[Saved data entries]
_ _ _ _ _

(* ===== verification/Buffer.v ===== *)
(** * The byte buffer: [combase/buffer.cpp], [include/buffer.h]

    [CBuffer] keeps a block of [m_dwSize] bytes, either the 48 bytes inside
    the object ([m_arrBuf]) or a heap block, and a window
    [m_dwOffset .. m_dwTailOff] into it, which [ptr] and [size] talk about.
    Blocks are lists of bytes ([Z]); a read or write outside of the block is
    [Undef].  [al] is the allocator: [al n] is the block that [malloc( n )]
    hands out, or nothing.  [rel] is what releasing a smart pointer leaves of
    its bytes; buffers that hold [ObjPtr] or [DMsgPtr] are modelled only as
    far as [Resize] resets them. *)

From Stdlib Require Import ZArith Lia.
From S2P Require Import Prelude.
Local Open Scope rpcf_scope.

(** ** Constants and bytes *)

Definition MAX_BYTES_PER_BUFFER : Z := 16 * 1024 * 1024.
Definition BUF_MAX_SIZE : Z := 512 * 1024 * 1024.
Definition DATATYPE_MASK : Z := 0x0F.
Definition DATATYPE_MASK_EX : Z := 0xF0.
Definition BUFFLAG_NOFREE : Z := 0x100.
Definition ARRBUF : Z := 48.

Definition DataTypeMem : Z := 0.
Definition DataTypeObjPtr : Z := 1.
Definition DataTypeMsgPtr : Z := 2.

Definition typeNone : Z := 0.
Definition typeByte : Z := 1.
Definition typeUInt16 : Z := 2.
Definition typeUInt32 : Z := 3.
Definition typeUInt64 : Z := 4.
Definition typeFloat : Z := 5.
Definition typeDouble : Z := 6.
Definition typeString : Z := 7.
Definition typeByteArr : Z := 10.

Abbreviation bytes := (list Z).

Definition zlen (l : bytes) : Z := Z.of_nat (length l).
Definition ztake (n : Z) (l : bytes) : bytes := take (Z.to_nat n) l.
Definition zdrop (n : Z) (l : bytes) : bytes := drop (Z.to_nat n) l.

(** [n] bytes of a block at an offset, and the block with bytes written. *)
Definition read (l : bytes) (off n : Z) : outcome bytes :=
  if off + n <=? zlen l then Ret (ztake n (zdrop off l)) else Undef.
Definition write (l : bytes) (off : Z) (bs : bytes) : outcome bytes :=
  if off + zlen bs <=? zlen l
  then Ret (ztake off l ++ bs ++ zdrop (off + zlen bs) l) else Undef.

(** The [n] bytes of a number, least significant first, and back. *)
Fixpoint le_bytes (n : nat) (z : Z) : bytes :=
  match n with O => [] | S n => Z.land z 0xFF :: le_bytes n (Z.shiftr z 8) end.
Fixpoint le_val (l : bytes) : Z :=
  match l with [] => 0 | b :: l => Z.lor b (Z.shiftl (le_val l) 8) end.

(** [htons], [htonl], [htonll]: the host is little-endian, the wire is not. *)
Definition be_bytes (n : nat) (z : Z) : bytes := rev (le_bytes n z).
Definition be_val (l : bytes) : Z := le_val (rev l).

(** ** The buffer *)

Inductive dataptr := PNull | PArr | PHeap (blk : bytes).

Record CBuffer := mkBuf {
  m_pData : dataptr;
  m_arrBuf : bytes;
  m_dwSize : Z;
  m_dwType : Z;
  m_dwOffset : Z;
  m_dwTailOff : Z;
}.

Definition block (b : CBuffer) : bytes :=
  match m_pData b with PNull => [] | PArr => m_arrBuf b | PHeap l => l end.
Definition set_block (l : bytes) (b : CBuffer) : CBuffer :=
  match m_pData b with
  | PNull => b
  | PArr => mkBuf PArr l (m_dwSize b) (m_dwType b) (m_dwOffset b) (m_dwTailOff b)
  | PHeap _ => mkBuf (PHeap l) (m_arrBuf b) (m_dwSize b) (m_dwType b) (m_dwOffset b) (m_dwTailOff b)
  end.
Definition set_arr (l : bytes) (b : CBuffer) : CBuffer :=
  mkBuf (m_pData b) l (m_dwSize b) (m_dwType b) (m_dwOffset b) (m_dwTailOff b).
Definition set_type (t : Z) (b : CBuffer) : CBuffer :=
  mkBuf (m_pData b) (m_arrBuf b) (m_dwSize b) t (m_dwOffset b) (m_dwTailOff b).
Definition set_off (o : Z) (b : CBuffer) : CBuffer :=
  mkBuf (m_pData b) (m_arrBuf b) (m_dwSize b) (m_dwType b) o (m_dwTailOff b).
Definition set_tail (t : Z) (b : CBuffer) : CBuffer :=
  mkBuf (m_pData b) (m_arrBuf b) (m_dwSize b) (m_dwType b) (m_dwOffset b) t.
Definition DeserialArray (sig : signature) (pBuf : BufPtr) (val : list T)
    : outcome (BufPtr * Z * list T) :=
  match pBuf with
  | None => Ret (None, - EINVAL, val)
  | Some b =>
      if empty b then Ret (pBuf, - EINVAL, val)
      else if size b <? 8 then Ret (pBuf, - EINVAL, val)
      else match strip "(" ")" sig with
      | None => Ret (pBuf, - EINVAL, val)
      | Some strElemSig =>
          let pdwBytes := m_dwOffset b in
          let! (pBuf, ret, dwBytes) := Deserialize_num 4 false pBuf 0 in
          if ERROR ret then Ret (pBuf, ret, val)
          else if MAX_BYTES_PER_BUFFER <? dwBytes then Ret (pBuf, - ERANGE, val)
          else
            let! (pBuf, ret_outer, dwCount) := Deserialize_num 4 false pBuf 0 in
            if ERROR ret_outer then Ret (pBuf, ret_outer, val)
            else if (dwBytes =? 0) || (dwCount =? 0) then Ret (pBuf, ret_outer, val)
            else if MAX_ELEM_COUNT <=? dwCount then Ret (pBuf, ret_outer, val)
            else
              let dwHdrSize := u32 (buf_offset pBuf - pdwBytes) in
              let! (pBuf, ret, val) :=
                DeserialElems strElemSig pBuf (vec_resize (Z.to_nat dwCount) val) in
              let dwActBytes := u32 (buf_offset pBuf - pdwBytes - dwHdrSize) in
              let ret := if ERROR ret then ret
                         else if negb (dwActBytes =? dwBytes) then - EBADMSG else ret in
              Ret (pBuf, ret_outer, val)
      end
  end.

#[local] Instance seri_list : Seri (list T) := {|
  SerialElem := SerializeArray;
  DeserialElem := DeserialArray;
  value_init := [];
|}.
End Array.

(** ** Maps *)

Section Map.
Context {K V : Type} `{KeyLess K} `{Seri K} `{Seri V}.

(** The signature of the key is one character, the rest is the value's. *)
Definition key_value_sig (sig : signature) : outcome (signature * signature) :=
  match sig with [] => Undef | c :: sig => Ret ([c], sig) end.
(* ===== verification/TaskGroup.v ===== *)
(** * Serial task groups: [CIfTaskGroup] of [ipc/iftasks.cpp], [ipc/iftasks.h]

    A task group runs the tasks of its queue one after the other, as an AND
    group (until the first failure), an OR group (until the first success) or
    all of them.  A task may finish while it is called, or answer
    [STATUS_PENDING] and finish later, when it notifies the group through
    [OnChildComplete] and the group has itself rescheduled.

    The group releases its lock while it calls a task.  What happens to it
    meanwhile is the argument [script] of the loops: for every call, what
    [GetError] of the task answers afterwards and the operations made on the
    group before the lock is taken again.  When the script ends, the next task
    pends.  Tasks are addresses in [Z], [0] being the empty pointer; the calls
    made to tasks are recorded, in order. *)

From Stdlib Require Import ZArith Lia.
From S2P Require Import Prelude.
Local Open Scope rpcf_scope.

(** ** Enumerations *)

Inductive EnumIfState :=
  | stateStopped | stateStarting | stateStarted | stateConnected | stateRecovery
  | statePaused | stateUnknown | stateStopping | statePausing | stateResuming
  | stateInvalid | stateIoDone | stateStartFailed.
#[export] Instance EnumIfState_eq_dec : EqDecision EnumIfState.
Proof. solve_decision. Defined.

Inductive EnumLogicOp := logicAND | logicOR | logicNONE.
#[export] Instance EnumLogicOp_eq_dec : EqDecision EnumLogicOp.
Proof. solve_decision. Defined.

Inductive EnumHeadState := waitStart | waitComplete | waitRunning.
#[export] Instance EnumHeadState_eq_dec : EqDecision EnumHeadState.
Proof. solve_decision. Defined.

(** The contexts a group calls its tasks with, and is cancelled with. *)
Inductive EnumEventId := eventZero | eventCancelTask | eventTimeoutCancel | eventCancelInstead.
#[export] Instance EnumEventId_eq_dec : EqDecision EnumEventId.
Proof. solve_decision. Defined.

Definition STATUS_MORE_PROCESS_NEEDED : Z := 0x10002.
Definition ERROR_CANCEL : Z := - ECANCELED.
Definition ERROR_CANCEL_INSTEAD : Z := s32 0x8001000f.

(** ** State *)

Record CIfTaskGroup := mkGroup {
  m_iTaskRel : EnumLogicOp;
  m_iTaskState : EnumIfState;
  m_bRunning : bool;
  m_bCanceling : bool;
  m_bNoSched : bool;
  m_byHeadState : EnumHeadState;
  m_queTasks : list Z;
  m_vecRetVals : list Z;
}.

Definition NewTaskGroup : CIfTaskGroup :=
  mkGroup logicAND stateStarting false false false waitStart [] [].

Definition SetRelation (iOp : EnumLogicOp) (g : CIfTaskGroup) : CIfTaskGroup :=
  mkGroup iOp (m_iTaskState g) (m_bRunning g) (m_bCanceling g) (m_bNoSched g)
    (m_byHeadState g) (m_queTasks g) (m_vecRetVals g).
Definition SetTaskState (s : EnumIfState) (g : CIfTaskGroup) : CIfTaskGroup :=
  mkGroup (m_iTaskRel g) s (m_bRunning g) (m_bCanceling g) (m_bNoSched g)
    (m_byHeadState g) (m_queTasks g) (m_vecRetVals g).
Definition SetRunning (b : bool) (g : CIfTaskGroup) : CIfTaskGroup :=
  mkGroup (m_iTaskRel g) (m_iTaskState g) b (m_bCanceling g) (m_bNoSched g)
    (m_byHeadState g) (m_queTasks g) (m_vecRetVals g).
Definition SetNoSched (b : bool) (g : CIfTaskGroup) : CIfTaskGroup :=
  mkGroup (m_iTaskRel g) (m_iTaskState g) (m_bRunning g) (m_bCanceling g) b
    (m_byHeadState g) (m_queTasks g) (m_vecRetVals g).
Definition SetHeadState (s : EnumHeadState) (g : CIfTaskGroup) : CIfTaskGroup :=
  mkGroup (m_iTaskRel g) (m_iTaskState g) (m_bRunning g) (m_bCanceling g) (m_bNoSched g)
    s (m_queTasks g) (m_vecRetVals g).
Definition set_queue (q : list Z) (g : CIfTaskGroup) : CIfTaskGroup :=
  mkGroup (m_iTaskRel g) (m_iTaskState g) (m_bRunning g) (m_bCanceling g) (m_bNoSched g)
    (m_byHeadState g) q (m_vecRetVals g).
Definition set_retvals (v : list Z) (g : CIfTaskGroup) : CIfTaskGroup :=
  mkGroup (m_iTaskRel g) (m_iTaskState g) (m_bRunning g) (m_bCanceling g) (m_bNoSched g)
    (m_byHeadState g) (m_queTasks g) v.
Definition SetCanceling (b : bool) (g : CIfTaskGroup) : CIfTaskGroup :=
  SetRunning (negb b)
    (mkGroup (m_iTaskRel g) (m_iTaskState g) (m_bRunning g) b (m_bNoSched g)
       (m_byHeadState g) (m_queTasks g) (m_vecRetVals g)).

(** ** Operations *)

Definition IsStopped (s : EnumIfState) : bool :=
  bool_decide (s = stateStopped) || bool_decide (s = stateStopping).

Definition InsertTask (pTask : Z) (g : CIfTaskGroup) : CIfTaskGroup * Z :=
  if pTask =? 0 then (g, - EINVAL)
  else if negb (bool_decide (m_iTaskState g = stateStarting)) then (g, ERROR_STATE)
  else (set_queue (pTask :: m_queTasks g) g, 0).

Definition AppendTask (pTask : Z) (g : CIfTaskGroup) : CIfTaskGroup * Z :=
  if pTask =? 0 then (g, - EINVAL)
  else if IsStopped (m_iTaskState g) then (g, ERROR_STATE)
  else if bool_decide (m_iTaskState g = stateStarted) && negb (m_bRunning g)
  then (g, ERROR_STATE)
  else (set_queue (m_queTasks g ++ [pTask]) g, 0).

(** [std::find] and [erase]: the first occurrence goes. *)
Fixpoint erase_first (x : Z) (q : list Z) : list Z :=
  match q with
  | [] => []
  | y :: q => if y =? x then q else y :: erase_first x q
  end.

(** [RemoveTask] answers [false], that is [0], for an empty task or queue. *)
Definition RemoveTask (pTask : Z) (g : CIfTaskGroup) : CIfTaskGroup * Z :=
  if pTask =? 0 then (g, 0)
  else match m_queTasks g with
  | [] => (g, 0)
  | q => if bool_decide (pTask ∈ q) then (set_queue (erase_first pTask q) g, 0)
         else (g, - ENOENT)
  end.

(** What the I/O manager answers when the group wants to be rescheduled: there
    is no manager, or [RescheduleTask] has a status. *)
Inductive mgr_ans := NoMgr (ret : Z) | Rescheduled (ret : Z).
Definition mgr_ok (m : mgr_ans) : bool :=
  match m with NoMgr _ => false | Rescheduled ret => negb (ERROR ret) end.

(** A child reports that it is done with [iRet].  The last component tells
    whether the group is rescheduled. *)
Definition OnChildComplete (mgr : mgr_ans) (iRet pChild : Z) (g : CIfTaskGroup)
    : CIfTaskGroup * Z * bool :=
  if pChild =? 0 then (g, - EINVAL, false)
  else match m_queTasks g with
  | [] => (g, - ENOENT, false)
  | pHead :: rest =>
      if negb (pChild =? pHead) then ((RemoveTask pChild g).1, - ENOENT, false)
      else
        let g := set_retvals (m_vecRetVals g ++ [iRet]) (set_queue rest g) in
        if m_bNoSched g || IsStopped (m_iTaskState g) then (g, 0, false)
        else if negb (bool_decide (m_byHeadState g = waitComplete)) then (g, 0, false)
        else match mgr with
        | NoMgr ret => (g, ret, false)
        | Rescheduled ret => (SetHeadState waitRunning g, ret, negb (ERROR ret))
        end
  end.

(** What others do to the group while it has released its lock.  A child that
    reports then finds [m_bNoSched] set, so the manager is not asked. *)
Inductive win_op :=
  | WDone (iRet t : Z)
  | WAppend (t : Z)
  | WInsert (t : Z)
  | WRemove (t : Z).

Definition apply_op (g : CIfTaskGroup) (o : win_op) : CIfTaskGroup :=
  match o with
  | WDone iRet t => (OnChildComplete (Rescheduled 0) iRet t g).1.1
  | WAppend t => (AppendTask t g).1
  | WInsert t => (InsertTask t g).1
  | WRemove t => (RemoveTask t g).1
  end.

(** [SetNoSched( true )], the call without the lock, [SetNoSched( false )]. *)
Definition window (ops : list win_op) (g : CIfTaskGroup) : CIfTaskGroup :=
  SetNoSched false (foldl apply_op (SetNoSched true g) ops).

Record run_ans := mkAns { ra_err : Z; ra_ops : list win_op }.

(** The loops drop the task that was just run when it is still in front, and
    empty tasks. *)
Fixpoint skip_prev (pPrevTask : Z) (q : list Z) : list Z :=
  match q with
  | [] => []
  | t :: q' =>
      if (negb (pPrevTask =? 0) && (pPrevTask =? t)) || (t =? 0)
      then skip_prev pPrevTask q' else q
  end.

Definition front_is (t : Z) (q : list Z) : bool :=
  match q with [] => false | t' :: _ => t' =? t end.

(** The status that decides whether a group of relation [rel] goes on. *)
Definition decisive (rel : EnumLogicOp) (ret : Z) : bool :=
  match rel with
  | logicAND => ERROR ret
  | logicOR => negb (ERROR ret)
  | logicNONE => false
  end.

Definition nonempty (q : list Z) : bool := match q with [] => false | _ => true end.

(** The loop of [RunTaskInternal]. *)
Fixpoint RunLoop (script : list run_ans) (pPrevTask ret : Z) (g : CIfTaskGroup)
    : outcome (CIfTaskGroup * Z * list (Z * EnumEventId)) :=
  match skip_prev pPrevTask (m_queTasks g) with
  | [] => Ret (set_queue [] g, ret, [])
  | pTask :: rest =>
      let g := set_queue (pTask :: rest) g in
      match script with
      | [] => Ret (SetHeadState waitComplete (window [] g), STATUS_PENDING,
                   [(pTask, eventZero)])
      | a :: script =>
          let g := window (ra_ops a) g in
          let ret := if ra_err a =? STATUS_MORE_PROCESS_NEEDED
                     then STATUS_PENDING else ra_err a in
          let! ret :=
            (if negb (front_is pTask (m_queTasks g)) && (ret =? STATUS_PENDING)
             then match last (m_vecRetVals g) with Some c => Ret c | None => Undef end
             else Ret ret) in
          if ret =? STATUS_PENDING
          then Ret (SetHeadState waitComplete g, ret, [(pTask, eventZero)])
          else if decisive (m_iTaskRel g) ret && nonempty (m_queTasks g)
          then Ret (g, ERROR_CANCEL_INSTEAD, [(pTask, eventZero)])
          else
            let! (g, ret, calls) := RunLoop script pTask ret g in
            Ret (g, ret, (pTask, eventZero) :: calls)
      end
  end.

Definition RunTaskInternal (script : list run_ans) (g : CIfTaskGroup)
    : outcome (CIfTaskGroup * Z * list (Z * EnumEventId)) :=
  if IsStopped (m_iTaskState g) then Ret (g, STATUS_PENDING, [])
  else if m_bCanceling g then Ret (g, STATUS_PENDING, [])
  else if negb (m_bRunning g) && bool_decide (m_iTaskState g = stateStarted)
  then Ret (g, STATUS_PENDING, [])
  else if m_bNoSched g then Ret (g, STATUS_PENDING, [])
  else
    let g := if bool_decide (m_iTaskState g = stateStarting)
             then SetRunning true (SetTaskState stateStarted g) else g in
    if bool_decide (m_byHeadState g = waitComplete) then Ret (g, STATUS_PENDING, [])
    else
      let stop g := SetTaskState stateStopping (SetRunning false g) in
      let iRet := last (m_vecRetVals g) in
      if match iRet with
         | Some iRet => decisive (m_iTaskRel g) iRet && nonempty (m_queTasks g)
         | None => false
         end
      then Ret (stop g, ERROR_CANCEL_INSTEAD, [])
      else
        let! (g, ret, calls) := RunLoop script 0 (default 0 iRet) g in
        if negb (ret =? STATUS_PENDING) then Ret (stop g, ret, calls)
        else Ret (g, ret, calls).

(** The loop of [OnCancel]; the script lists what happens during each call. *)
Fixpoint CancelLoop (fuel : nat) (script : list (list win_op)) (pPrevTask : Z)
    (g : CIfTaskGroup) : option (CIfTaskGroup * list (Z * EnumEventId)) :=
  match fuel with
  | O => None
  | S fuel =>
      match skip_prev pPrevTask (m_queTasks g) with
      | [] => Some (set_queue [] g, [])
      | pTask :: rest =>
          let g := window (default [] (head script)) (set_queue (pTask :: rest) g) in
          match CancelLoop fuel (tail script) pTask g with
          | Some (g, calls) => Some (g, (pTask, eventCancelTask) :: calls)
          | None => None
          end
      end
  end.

_ _ _ _ _

## WHAT YOU ARE ASKED TO DO
Would you output, from the records above, exactly the run of lines that starts at the line containing "(** A child" and ends at the line containing "match o with", and only that run?

## RESPONSE TO THIS TASK
(** A child reports that it is done with [iRet].  The last component tells
    whether the group is rescheduled. *)
Definition OnChildComplete (mgr : mgr_ans) (iRet pChild : Z) (g : CIfTaskGroup)
    : CIfTaskGroup * Z * bool :=
  if pChild =? 0 then (g, - EINVAL, false)
  else match m_queTasks g with
  | [] => (g, - ENOENT, false)
  | pHead :: rest =>
      if negb (pChild =? pHead) then ((RemoveTask pChild g).1, - ENOENT, false)
      else
        let g := set_retvals (m_vecRetVals g ++ [iRet]) (set_queue rest g) in
        if m_bNoSched g || IsStopped (m_iTaskState g) then (g, 0, false)
        else if negb (bool_decide (m_byHeadState g = waitComplete)) then (g, 0, false)
        else match mgr with
        | NoMgr ret => (g, ret, false)
        | Rescheduled ret => (SetHeadState waitRunning g, ret, negb (ERROR ret))
        end
  end.

(** What others do to the group while it has released its lock.  A child that
    reports then finds [m_bNoSched] set, so the manager is not asked. *)
Inductive win_op :=
  | WDone (iRet t : Z)
  | WAppend (t : Z)
  | WInsert (t : Z)
  | WRemove (t : Z).

Definition apply_op (g : CIfTaskGroup) (o : win_op) : CIfTaskGroup :=
  match o with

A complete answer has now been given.